Les débats sur l’actuelle réforme du collège dont le décret et l’arrêté ont été publiés au Journal Officiel ce mercredi 20 mai ont au moins eu le mérite de faire apparaître clairement que le collège dans sa forme actuelle est inégalitaire, creuse l’écart entre les élèves, n’est bon qu’à faire émerger une élite, mais échoue à donner un avenir aux 150 000 jeunes qui sortent chaque année sans qualification du système scolaire. Voilà enfin une réforme qui va limiter les possibilités données aux parents, au travers des classes européennes, les classes bilangues anglais/allemand dès la classe de 6ième, des options telles que le latin et le grec, d’orienter leurs enfants dans les classes élites du collège, où l’on cultivera un précieux entre-soi. Il existe hélas bien un risque de désaffection des élèves pour la pratique de l’allemand, bien dommageable pour les jeunes, vu l’importance économique de ce partenaire économique qu’est l’Allemagne. Est avant tout en cause l’obligation pour les élèves de poursuivre l’anglais qu’ils ont commencé à l’école primaire, alors que l’école ne leur donnaient pas la possibilité d’opter pour l’allemand et l’impossibilité de choisir cette langue comme première langue vivante en classe de 6ième, sans l’obligation de pratiquer en même temps l’anglais.
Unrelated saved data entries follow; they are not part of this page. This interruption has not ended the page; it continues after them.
(* ===== verification/Presign.v ===== *)
(** * Package sigv4: presigned URLs (presign.go)

    Query-string authentication: recognising, parsing and verifying a
    presigned URL. *)

From Stdlib Require Import Ascii String ZArith NArith Bool Lia.
From stdpp Require Import base tactics list strings gmap sorting.
From S2P Require Import Prelude GoStrings Sha256 GoTime GoHttp Sigv4.

Definition maxPresignExpires : Z := 604800.
Definition unsignedPayload : string := "UNSIGNED-PAYLOAD".

Record Presigned := mkPresigned {
  p_Authorization : Authorization;
  p_AmzDate : string;
  p_Expires : Duration;
  p_SecurityToken : string
}.

Definition IsPresigned (r : Request) : bool :=
  let q := Query (RURL r) in
  VHas q "X-Amz-Algorithm" || VHas q "X-Amz-Signature".

Definition IsSigV2Query (r : Request) : bool :=
  let q := Query (RURL r) in
  VHas q "AWSAccessKeyId" && VHas q "Signature".

Record PresignInput := mkPresignInput {
  pi_Request : Request;
  pi_Auth : Presigned;
  pi_Secret : string;
  pi_Region : string;
  pi_Service : string;
  pi_Now : Time;
  pi_ClockSkew : Duration
}.

Section Presign.
Context `{GoLib}.

Definition ParsePresigned (r : Request) : res sigerr Presigned :=
  let q := Query (RURL r) in
  let alg := VGet q "X-Amz-Algorithm" in
  if alg <>s Algorithm then Err (wrapped ErrMalformed ("X-Amz-Algorithm " +:+ quote alg))
  else
  let amzDate := VGet q "X-Amz-Date" in
  let? a1 := setCredential empty_auth (VGet q "X-Amz-Credential") in
  let? a2 := setSignedHeaders a1 (VGet q "X-Amz-SignedHeaders") in
  let? a3 := setSignature a2 (VGet q "X-Amz-Signature") in
  if negb (String.length amzDate =? 16)%nat
  then Err (wrapped ErrMalformed ("X-Amz-Date " +:+ quote amzDate))
  else
  let expires := VGet q "X-Amz-Expires" in
  match Atoi expires with
  | None => Err (wrapped ErrMalformed ("X-Amz-Expires " +:+ quote expires +:+ " is not a number"))
  | Some n =>
      if (n <=? 0)%Z then Err (wrapped ErrMalformed "X-Amz-Expires must be positive")
      else if (maxPresignExpires <? n)%Z then
        Err (wrapped ErrMalformed
          ("X-Amz-Expires must be at most " +:+ Itoa maxPresignExpires +:+ " seconds (one week)"))
      else Ok (mkPresigned a3 amzDate (seconds n) (VGet q "X-Amz-Security-Token"))
  end.

Definition VerifyPresigned (i : PresignInput) : option sigerr :=
  let p := pi_Auth i in
  let a := p_Authorization p in
  if Service a <>s pi_Service i then
    Some (wrapped ErrScope ("service " +:+ quote (Service a) +:+ ", expected " +:+ quote (pi_Service i)))
  else if Region a <>s pi_Region i then
    Some (wrapped ErrScope ("region " +:+ quote (Region a) +:+ ", expected " +:+ quote (pi_Region i)))
  else match Parse_amz (p_AmzDate p) with
  | None => Some (wrapped ErrMalformed ("X-Amz-Date " +:+ quote (p_AmzDate p)))
  | Some t =>
    if stake 8 (p_AmzDate p) <>s Date a then
      Some (wrapped ErrScope ("scope date " +:+ Date a +:+ " does not match X-Amz-Date " +:+ p_AmzDate p))
    else if (pi_ClockSkew i <? Sub t (pi_Now i))%Z then
      Some (wrapped ErrSkew ("URL signed at " +:+ Format_rfc3339 t +:+ ", in the future"))
    else if After (pi_Now i) (Add t (p_Expires p)) then Some (bare ErrPresignExpired)
    else match buildCanonical (pi_Request i) (SignedHeaders a) "X-Amz-Signature" unsignedPayload with
    | Err e => Some e
    | Ok canonical =>
        let expected := signature_of (pi_Secret i) (p_AmzDate p) (Date a) (Region a) (Service a) canonical in
        if expected =s Signature a then None else Some (bare ErrSignatureMismatch)
    end
  end.

End Presign.

(** ** What parsing and verifying a presigned URL guarantee *)

Section PresignLemmas.
Context `{GoLib}.

Lemma seconds_week n : (0 < n <= maxPresignExpires)%Z -> seconds n = (n * Second)%Z.
Proof.
  unfold maxPresignExpires, seconds, Second. intros. apply wrap64_id. unfold min_int64, max_int64. lia.
Qed.

Lemma ParsePresigned_Ok r p :
  ParsePresigned r = Ok p ->
  VGet (Query (RURL r)) "X-Amz-Algorithm" = Algorithm /\
  String.length (p_AmzDate p) = 16 /\
  p_SecurityToken p = VGet (Query (RURL r)) "X-Amz-Security-Token" /\
  exists n, Atoi (VGet (Query (RURL r)) "X-Amz-Expires") = Some n /\
    (0 < n <= maxPresignExpires)%Z /\ p_Expires p = (n * Second)%Z.
Proof.
  unfold ParsePresigned. destruct (seqb_spec (VGet (Query (RURL r)) "X-Amz-Algorithm") Algorithm) as [Ea|];
    [|done]. cbn [negb].
  destruct (setCredential _ _) as [a1|]; [|done]. cbn [res_bind].
  destruct (setSignedHeaders _ _) as [a2|]; [|done]. cbn [res_bind].
  destruct (setSignature _ _) as [a3|]; [|done]. cbn [res_bind].
  destruct (String.length _ =? 16)%nat eqn:El; [|done]. apply Nat.eqb_eq in El. cbn [negb].
  destruct (Atoi _) as [n|] eqn:En; [|done].
  destruct (Z.leb_spec n 0); [done|]. destruct (Z.ltb_spec maxPresignExpires n); [done|].
  intros [= <-]. cbn [p_AmzDate p_SecurityToken p_Expires]. split_and!; try done.
  exists n. split; [done|]. split; [lia|]. by apply seconds_week.
Qed.

(** The declarative condition for accepting a presigned URL. *)
Record presign_accepts (i : PresignInput) (t : Time) (canonical : string) : Prop := {
  pa_service : Service (p_Authorization (pi_Auth i)) = pi_Service i;
  pa_region : Region (p_Authorization (pi_Auth i)) = pi_Region i;
  pa_date : Parse_amz (p_AmzDate (pi_Auth i)) = Some t;
  pa_scope_date : stake 8 (p_AmzDate (pi_Auth i)) = Date (p_Authorization (pi_Auth i));
  pa_future : (Sub t (pi_Now i) <= pi_ClockSkew i)%Z;
  pa_expiry : (pi_Now i <= t + p_Expires (pi_Auth i))%Z;
  pa_canonical : buildCanonical (pi_Request i) (SignedHeaders (p_Authorization (pi_Auth i)))
                   "X-Amz-Signature" unsignedPayload = Ok canonical;
  pa_signature : Signature (p_Authorization (pi_Auth i)) =
    signature_of (pi_Secret i) (p_AmzDate (pi_Auth i)) (Date (p_Authorization (pi_Auth i)))
      (Region (p_Authorization (pi_Auth i))) (Service (p_Authorization (pi_Auth i))) canonical
}.

Lemma VerifyPresigned_None i : VerifyPresigned i = None <-> exists t canonical, presign_accepts i t canonical.
Proof.
  unfold VerifyPresigned. split.
  - destruct (seqb_spec (Service (p_Authorization (pi_Auth i))) (pi_Service i)); [|done]. cbn [negb].
    destruct (seqb_spec (Region (p_Authorization (pi_Auth i))) (pi_Region i)); [|done]. cbn [negb].
    destruct (Parse_amz _) as [t|] eqn:Ep; [|done].
    destruct (seqb_spec (stake 8 (p_AmzDate (pi_Auth i))) (Date (p_Authorization (pi_Auth i)))); [|done].
    cbn [negb]. destruct (Z.ltb_spec (pi_ClockSkew i) (Sub t (pi_Now i))); [done|].
    unfold After, Add. destruct (Z.ltb_spec (t + p_Expires (pi_Auth i)) (pi_Now i)); [done|].
    destruct (buildCanonical _ _ _ _) as [c|] eqn:Ec; [|done].
    destruct (seqb_spec (signature_of (pi_Secret i) (p_AmzDate (pi_Auth i))
      (Date (p_Authorization (pi_Auth i))) (Region (p_Authorization (pi_Auth i)))
      (Service (p_Authorization (pi_Auth i))) c) (Signature (p_Authorization (pi_Auth i)))); [|done].
    intros _. exists t, c. by split.
  - intros (t & c & [H1 H2 H3 H4 H5 H6 H7 H8]).
    rewrite H1, H2, H3, H4, !seqb_refl, H7. cbn [negb].
    rewrite (proj2 (Z.ltb_ge _ _) H5). unfold After, Add. rewrite (proj2 (Z.ltb_ge _ _) H6).
    by rewrite H8, H1, H2, seqb_refl.
Qed.

End PresignLemmas.

(** ** Properties *)

Section Properties.
Context `{GoLib}.

(** C10: [VerifyPresigned] returns no error exactly when scope, date, window and
    the recomputed signature all hold. *)
Theorem presigned_accepts_iff i :
  VerifyPresigned i = None <-> exists t canonical, presign_accepts i t canonical.
Proof. apply VerifyPresigned_None. Qed.

(** An accepted presigned URL is never usable earlier than the skew before
    its date, nor later than its declared lifetime after it, and that lifetime
    is the declared number of seconds, at least one and at most a week. *)
Theorem presigned_window r p i :
  ParsePresigned r = Ok p -> pi_Auth i = p -> (0 <= pi_ClockSkew i < max_int64)%Z ->
  VerifyPresigned i = None ->
  exists t n, Parse_amz (p_AmzDate p) = Some t /\
    Atoi (VGet (Query (RURL r)) "X-Amz-Expires") = Some n /\ (1 <= n <= 604800)%Z /\
    (t - pi_ClockSkew i <= pi_Now i <= t + n * Second)%Z.
Proof.
  intros (_ & _ & _ & n & Hn & Hb & He)%ParsePresigned_Ok <- Hs (t & c & [_ _ Hd _ Hf Hx _ _])%VerifyPresigned_None.
  exists t, n. unfold maxPresignExpires in Hb. split_and!; try done; try lia.
  unfold Sub, clamp64 in Hf. unfold min_int64, max_int64 in *. lia.
Qed.

End Properties.

(** A presigned GET, its signature computed over the query before it is
    appended. *)
Module SamplePresigned.

Definition query : string :=
  "X-Amz-Algorithm=AWS4-HMAC-SHA256&X-Amz-Credential=AKIDEXAMPLE%2F20150830%2Fus-east-1%2Fs3%2Faws4_request"
  +:+ "&X-Amz-Date=20150830T123600Z&X-Amz-Expires=60&X-Amz-SignedHeaders=host&X-Amz-Security-Token=tok".

Definition with_signature (sig : string) : Request :=
  mkRequest "GET" (mkURL "" "" "/bucket/key" "" (query +:+ "&X-Amz-Signature=" +:+ sig))
    ("/bucket/key?" +:+ query +:+ "&X-Amz-Signature=" +:+ sig)
    "example.amazonaws.com" ∅ 0 (Some "") None false.

Definition signature : string := Eval vm_compute in
  match @buildCanonical ascii_lib (with_signature "") ["host"] "X-Amz-Signature" unsignedPayload with
  | Ok c => signature_of "secret" "20150830T123600Z" "20150830" "us-east-1" "s3" c
  | Err _ => ""
  end.

Definition request : Request := with_signature signature.

Definition parsed : Presigned :=
  mkPresigned (mkAuth "AKIDEXAMPLE" "20150830" "us-east-1" "s3" ["host"] signature)
    "20150830T123600Z" (60 * Second)%Z "tok".

Definition input (now : Time) : PresignInput :=
  mkPresignInput request parsed "secret" "us-east-1" "s3" now (15 * Minute)%Z.

End SamplePresigned.

#[local] Existing Instance ascii_lib.

Lemma sample_presigned_verifies : VerifyPresigned (SamplePresigned.input (1440938190 * Second)%Z) = None.
Proof. vm_compute. reflexivity. Qed.

Lemma presigned_window_witness :
  ParsePresigned SamplePresigned.request = Ok SamplePresigned.parsed /\
  VerifyPresigned (SamplePresigned.input (1440938190 * Second)%Z) = None /\
  exists t n, Parse_amz "20150830T123600Z" = Some t /\ Atoi "60" = Some n /\ (1 <= n <= 604800)%Z /\
    (t - 15 * Minute <= 1440938190 * Second <= t + n * Second)%Z.
Proof.
  assert (ParsePresigned SamplePresigned.request = Ok SamplePresigned.parsed) as Hp
    by (vm_compute; reflexivity).
  pose proof sample_presigned_verifies as Hv.
  split; [exact Hp|]. split; [exact Hv|].
  destruct (presigned_window _ _ (SamplePresigned.input (1440938190 * Second)%Z) Hp eq_refl
    ltac:(vm_compute; split; [discriminate|reflexivity]) Hv)
    as (t & n & Ht & Hn & Hb & Hw).
  exists t, n. split; [exact Ht|]. split; [|split; [exact Hb|exact Hw]].
  rewrite <- Hn. vm_compute. reflexivity.
Defined.

(** One second after its lifetime the same URL is refused. *)
Example presigned_expires :
  VerifyPresigned (SamplePresigned.input (1440938221 * Second)%Z) = Some (bare ErrPresignExpired).
Proof. vm_compute. reflexivity. Qed.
Cette réforme affirme la nécessité de l’acquisition d’un socle commun de compétences pour tous à la fin du collège et intègre encore mieux la nécessité pour les élèves d’acquérir une attitude réflexive, apprendre à résoudre des problèmes complexes faisant appel à diverses disciplines, nécessitant de leur part d’apprendre à travailler en groupe, à s’organiser et faire preuve de créativité. Les Enseignements Pratiques Interdisciplinaires (EPI) doivent permettre aux élèves d’acquérir ces nouvelles compétences. Chaque collège, au travers du surcroît d’autonomie acquis avec la réforme, devrait pouvoir construire des projets en fonction des spécificités locales.
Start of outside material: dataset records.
Lemma lookup_gated now k iss kid v v' r :
  byIssuerURL v !! k = Some iss -> lookupKey now k iss kid v = (v', r) -> gated now k iss v v'.
Proof.
  intros Hk. unfold lookupKey. destruct (resolveJWKS k iss v) as [v1 o] eqn:Er.
  apply resolve_gated in Er as (Ho & Hf & iss1 & Hk1 & Hl); [|done].
  assert (forall v2, byIssuerURL v2 = byIssuerURL v1 -> forced v2 = forced v1 -> gated now k iss v v2) as Hsame.
  { intros v2 Hb Hf2. split; [intros k' Hne; rewrite Hb; by apply Ho|]. exists iss1. rewrite Hb. split; [done|]. left. by rewrite Hf2. }
  destruct o as [url|]; [|intros [= <- <-]; by apply Hsame]. cbn [cache_Get traced].
  destruct (@cache_Get J url (ext v1).1) as [e [set|]]; [|intros [= <- <-]; by apply Hsame].
  cbn [LookupKeyID traced]. destruct (@LookupKeyID J set kid); [intros [= <- <-]; by apply Hsame|].
  cbn [byIssuerURL with_ext]. rewrite Hk1. change (default iss (Some iss1)) with iss1. unfold refresh_gate.
  destruct (Z.ltb_spec refreshCooldown (Sub (now 0%nat) (lastRefresh iss1))) as [Hg|_]; cbn [ext with_issuer with_ext fst snd].
  - cbn [cache_Refresh traced fst snd]. destruct (@cache_Refresh J url e) as [e2 set2].
    assert (forall v2, byIssuerURL v2 = <[k := set_lastRefresh iss1 (now 1%nat)]> (byIssuerURL v1) -> forced v2 = url :: forced v1 ->
      gated now k iss v v2) as Hnew.
    { intros v2 Hb Hf2. split; [intros k' Hne; rewrite Hb, lookup_insert_ne by done; by apply Ho|].
      eexists. rewrite Hb, lookup_insert_eq. split; [done|]. right. exists url. rewrite Hf2, Hf, <- Hl. done. }
    repeat case_match; intros [= <- <-]; by apply Hnew.
  - cbn [cache_Get traced fst snd]. destruct (@cache_Get J url e) as [e2 set2].
    assert (<[k := iss1]> (byIssuerURL v1) = byIssuerURL v1) as Hid by (by apply insert_id).
    repeat case_match; intros [= <- <-]; by apply Hsame.
Qed.

(** A token that names no registered issuer changes nothing; one that does is
    gated by that issuer. *)
Lemma Validate_gated now raw v v' r :
  Validate now raw v = (v', r) ->
  v' = v \/ exists tok iss, ParseInsecure raw = Some tok /\ byIssuerURL v !! tok_Issuer tok = Some iss /\
    gated now (tok_Issuer tok) iss v v'.
Proof.
  unfold Validate, oidc_validator, validator_Validate. destruct (raw =s ""); [intros [= <- _]; by left|].
  destruct (ParseInsecure raw) as [tok|] eqn:Ep; [|intros [= <- _]; by left].
  destruct (byIssuerURL v !! tok_Issuer tok) as [iss|] eqn:Eb; [|intros [= <- _]; by left].
  destruct (jws_Parse raw) as [[|[alg kid] sigs]|]; [intros [= <- _]; by left| |intros [= <- _]; by left].
  destruct (negb _); [intros [= <- _]; by left|]. destruct (kid =s ""); [intros [= <- _]; by left|].
  destruct (lookupKey now _ iss kid v) as [v1 [key|e]] eqn:El; apply lookup_gated in El; [|done| |done].
  - intros E. right. exists tok, iss. split_and!; [done|done|]. by repeat case_match; simplify_eq.
  - intros [= <- _]. right. by exists tok, iss.
Qed.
Mais alors, d’où provient ce frein au changement exprimé par les défenseurs des « humanités », académiciens, intellectuels, autres anciens élèves des grandes écoles, agrégés et enseignants ? Quand on entend des jeunes faire valoir que les humanités leurs ont été utiles pour faire la différence avec les autres candidats aux concours et parvenir à être sélectionnés dans les grandes écoles, on comprend bien que le principal objectif de ces enseignements n’est pas d’élever l’esprit, mais de permettre à une minorité de se distinguer dans la compétition pour la bonne place. Si le niveau général augmente, comment faire la différence dans un système élitiste ? Les enseignants qui ne pourront plus continuer à s’occuper de classes élites ont quant à eux une blessure narcissique à soigner. Il doit être moins valorisant de s’occuper d’élèves ordinaires. Ceux qui expriment des réticences face à l’autonomie accrue des établissements en craignant qu’un pouvoir supplémentaire soit donné au chef d’établissement sont sans doute des enseignants habitués à une transmission verticale du savoir qui n’ont pas l’habitude de travailler en groupe.
Les débats télévisés enflammés entrevus donnait la part belle aux syndicats d’enseignants, spécialistes de l’éducation et académiciens, mais avait tendance à oublier un peu les représentants des parents d’élèves et ceux du monde économique. C’est oublier que l’éducation de nos enfants ne doit pas seulement tendre à former une élite, mais aussi fournir la main d’œuvre qualifiée qui ira irriguer nos entreprises. De ce fait, il n’est pas illégitime que ceux-ci puissent donner leur avis sur les formations pour que nos jeunes aient collectivement un avenir qui ne soit pas que réservé à une élite.
Si cette réforme va dans le bon sens, beaucoup reste à faire. Les Enseignements Pratiques Interdisciplinaires, séduisants en théorie, n’auront de fruits que si les enseignants sont correctement formés, entre autre, à apprendre aux élèves à travailler ensemble. Les inégalités ne seront pas gommées d’un coup de baguette magique. Encore faudrait-il revoir la place des évaluations, arrêter avec cette pédagogie de la terreur consistant à faire apprendre à coup d’évaluations et stopper cette inflation du travail personnel au cours de la scolarité. La plus grande source d’inégalité entre les élèves provient de la capacité des parents à les suivre et leurs donner des méthodes de travail. Il faudra également revaloriser les filières techniques, les voies professionnelles, l’apprentissage, en ayant soin d’aménager des passerelles avec l’enseignement général à tout niveau, jusqu’aux grandes écoles, afin de garantir un brassage humain et des idées.